More CRISC jobs than CISSP jobs
It seems that for some reason I see more Risk Analysis jobs (CRISC) than Security Analyst jobs where the CISSP typically applies. Is it a fact that the shortage of professionals in Info. Security is driven by the lack of qualified Risk Analysis folks versus other areas in Info. Security?
B.Sc (Info. Systems), CISSP, CCNA, CCNP, Security+
Is there an area you prefer? I work in Risk personally.
Then many of the rest blindly echo the same study, as is so popular to do in modern news media nowadays. I believe there are many IT job shortages in general, and if you fixate on info sec in a study, it's easy to gather statistics that support such a shortage.
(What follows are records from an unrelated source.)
(** A call.  [dict(k=v, ...)] and [PriorDict()] build a mapping the notebook
    then reads and writes itself, so they are interpreted; everything
    else is external. *)
Definition call (f : value) (vs : list value) (kws : list (string * value))
  : M value :=
  match f, vs with
  | VRef path, [] =>
      if bool_decide (path = builtin_dict) then
        _ ← log (Event f vs kws (VDict builtin_dict kws)) ;
        ret (VDict builtin_dict kws)
      else if bool_decide (path = PriorDict ∧ kws = []) then
        _ ← log (Event f vs kws (VDict PriorDict [])) ;
        ret (VDict PriorDict [])
      else
        λ w, let '(h, w') := ext f vs kws w in
             Some (VHandle h, w', [Event f vs kws (VHandle h)])
  | _, _ =>
      λ w, let '(h, w') := ext f vs kws w in
           Some (VHandle h, w', [Event f vs kws (VHandle h)])
  end.

(** Python evaluates the callee, then the positional arguments, then the
    keyword arguments, left to right. *)
Fixpoint eval (ns : list (string * value)) (e : expr) : M value :=
  let evals :=
    fix evals (es : list expr) : M (list value) :=
      match es with
      | [] => ret []
      | e :: es' => v ← eval ns e ; vs ← evals es' ; ret (v :: vs)
      end in
  match e with
  | Name id => lift (lookup_name ns id)
  | IntLit n => ret (VInt n)
  | FloatLit x => ret (VFloat x)
  | StrLit s => ret (VStr s)
  | BoolLit b => ret (VBool b)
  | ListLit elts => vs ← evals elts ; ret (VList vs)
  | TupleLit elts => vs ← evals elts ; ret (VTuple vs)
  | Attribute e1 attr => v ← eval ns e1 ; ret (getattr v attr)
  | Subscript e1 e2 =>
      v ← eval ns e1 ; k ← eval ns e2 ; lift (getitem v k)
  | BinOp e1 op e2 =>
      l ← eval ns e1 ; r ← eval ns e2 ; lift (binop op l r)
  | Call func es kws =>
      f ← eval ns func ;
      vs ← evals es ;
      kvs ← (fix evalkw (kws : list (string * expr)) : M (list (string * value)) :=
               match kws with
               | [] => ret []
               | (k, e) :: kws' =>
                   v ← eval ns e ; kvs ← evalkw kws' ; ret ((k, v) :: kvs)
               end) kws ;
      call f vs kvs
  | Lambda _ _ => raise
  end.

(** Binding the targets of an unpacking assignment, left to right. *)
Fixpoint bind_names (ns : list (string * value)) (targets : list expr)
    (vs : list value) : option (list (string * value)) :=
  match targets, vs with
  | [], [] => Some ns
  | Name x :: targets', v :: vs' => bind_names (set_item ns x v) targets' vs'
  | _, _ => None
  end.

(** Unpacking [v] into [n] targets.  A library object is iterated by the
    library: its components stay symbolic. *)
Definition unpack (n : nat) (v : value) : option (list value) :=
  match v with
  | VList elts | VTuple elts =>
      if decide (length elts = n) then Some elts else None
  | VHandle _ | VAttr _ _ | VItem _ _ =>
      Some (map (λ i, VItem v (VInt (Z.of_nat i))) (seq 0 n))
  | _ => None
  end.

(** [target = v].  Item assignment [x[k] = v] updates the mapping bound
    to [x] in place. *)
Definition assign (ns : list (string * value)) (target : expr) (v : value)
  : M (list (string * value)) :=
  match target with
  | Name x => mret (set_item ns x v)
  | TupleLit targets | ListLit targets =>
      vs ← lift (unpack (length targets) v);
      lift (bind_names ns targets vs)
  | Subscript (Name x) e =>
      obj ← lift (get_item ns x);
      k ← eval ns e;
      match obj, k with
      | VDict cls items, VStr key =>
          mret (set_item ns x (VDict cls (set_item items key v)))
      | _, _ => raise
      end
  | _ => raise
  end.

Definition import_from (path : list string) (ns : list (string * value))
    (name : string) : list (string * value) :=
  set_item ns name (VRef (path ++ [name])).

(** One statement.  The compound statements other than [for], and
    [raise] and the definitions, are outside the executed fragment. *)
Fixpoint exec_stmt (s : stmt) (ns : list (string * value)) : M (list (string * value)) :=
  match s with
  | Import path (Some name) => mret (set_item ns name (VRef path))
  | Import (top :: _) None => mret (set_item ns top (VRef [top]))
  | Import [] None => raise
  | ImportFrom path names => mret (foldl (import_from path) ns names)
  | Magic _ => mret ns
  | Assign target e => v ← eval ns e; assign ns target v
  | Expr e => _ ← eval ns e; mret ns
  | For x iter body =>
      it ← eval ns iter;
      match it with
      | VList vs | VTuple vs =>
          (fix loop (vs : list value) (ns : list (string * value)) :=
             match vs with
             | [] => mret ns
             | v :: vs' =>
                 ns' ← (fix block (ss : list stmt) (ns : list (string * value)) :=
                          match ss with
                          | [] => mret ns
                          | s :: ss' => ns' ← exec_stmt s ns; block ss' ns'
                          end) body (set_item ns x v);
                 loop vs' ns'
             end) vs ns
      | _ => raise
      end
  | While _ _ | If _ _ _ | Try _ _ _ | With _ _ | Raise _
  | FunctionDef _ _ _ | ClassDef _ _ => raise
  end.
Security+, eJPT, CySA+, PenTest+,
Cisco CyberOps, GCIH, VHL,
In progress: OSCP
I wouldn't say that the market is driven by the lack of risk analysts in specific. This whole field is.. flexible in titles. I've met security analysts who are analysts by title but security officers or risk management in job function. Risk is generally though is growing in demand (I think anyways) because more orgs are getting onboard with compliance being a focus point.
In my area there are a great deal of (3,6,9 month) contracts where work may be needed. Most contractors do not want to leave an open ended contract only to walk into an unknown situation.
In addition, there is something to be said about surveys on both sides.
In most cases people do not want to (or cannot) pay for a full time security person but they need some contractor or professional service to get the job done.